### ASSIGNED TASK
Give back an exact copy of the lines below, from the first through the line with "cbv zeta. change"; please stop there.

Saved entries
Lemma extract_host h : hostname h → extract host_open rule_close (host_open +:+ str h +:+ rule_close) = str h.
Proof.
  intros [_ Hh]. unfold extract, Index. rewrite !bytes_app, bytes_str.
  assert (index_of (bytes host_open) (bytes host_open ++ h ++ bytes rule_close) = Some 0%nat) as ->.
  { destruct (index_of _ _) as [i|] eqn:E.
    - apply index_of_Some in E as [_ Hmin]. destruct i as [|i]; [done|].
      exfalso. apply (Hmin 0%nat); [lia|]. by exists (h ++ bytes rule_close).
    - exfalso. apply (index_of_None _ _ E 0%nat). by exists (h ++ bytes rule_close). }
  cbv zeta. change (0 + slen host_open)%nat with (length (bytes host_open)). rewrite drop_app_length.
  assert (index_of (bytes rule_close) (h ++ bytes rule_close) = Some (length h)) as ->.
  { destruct (index_of _ _) as [i|] eqn:E.
    - apply index_of_Some in E as [Hi Hmin]. f_equal.
      destruct (decide (i < length h)%nat) as [Hlt|Hge].
      + exfalso. destruct Hi as [k Hk]. rewrite drop_app_le in Hk by lia.
        destruct (lookup_lt_is_Some_2 h i Hlt) as [c Hc]. rewrite (drop_S _ _ _ Hc) in Hk.
        injection Hk as -> _. apply list_elem_of_lookup_2 in Hc. rewrite Forall_forall in Hh. by destruct (Hh _ Hc).
      + destruct (decide (i = length h)); [done|]. exfalso. apply (Hmin (length h)); [lia|].
        rewrite drop_app_length. by exists [].
    - exfalso. apply (index_of_None _ _ E (length h)). rewrite drop_app_length. by exists []. }
  by rewrite take_app_length.
Qed.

### SOLUTION TO THE EXERCISE
Lemma extract_host h : hostname h → extract host_open rule_close (host_open +:+ str h +:+ rule_close) = str h.
Proof.
  intros [_ Hh]. unfold extract, Index. rewrite !bytes_app, bytes_str.
  assert (index_of (bytes host_open) (bytes host_open ++ h ++ bytes rule_close) = Some 0%nat) as ->.
  { destruct (index_of _ _) as [i|] eqn:E.
    - apply index_of_Some in E as [_ Hmin]. destruct i as [|i]; [done|].
      exfalso. apply (Hmin 0%nat); [lia|]. by exists (h ++ bytes rule_close).
    - exfalso. apply (index_of_None _ _ E 0%nat). by exists (h ++ bytes rule_close). }
  cbv zeta. change (0 + slen host_open)%nat with (length (bytes host_open)). rewrite drop_app_length.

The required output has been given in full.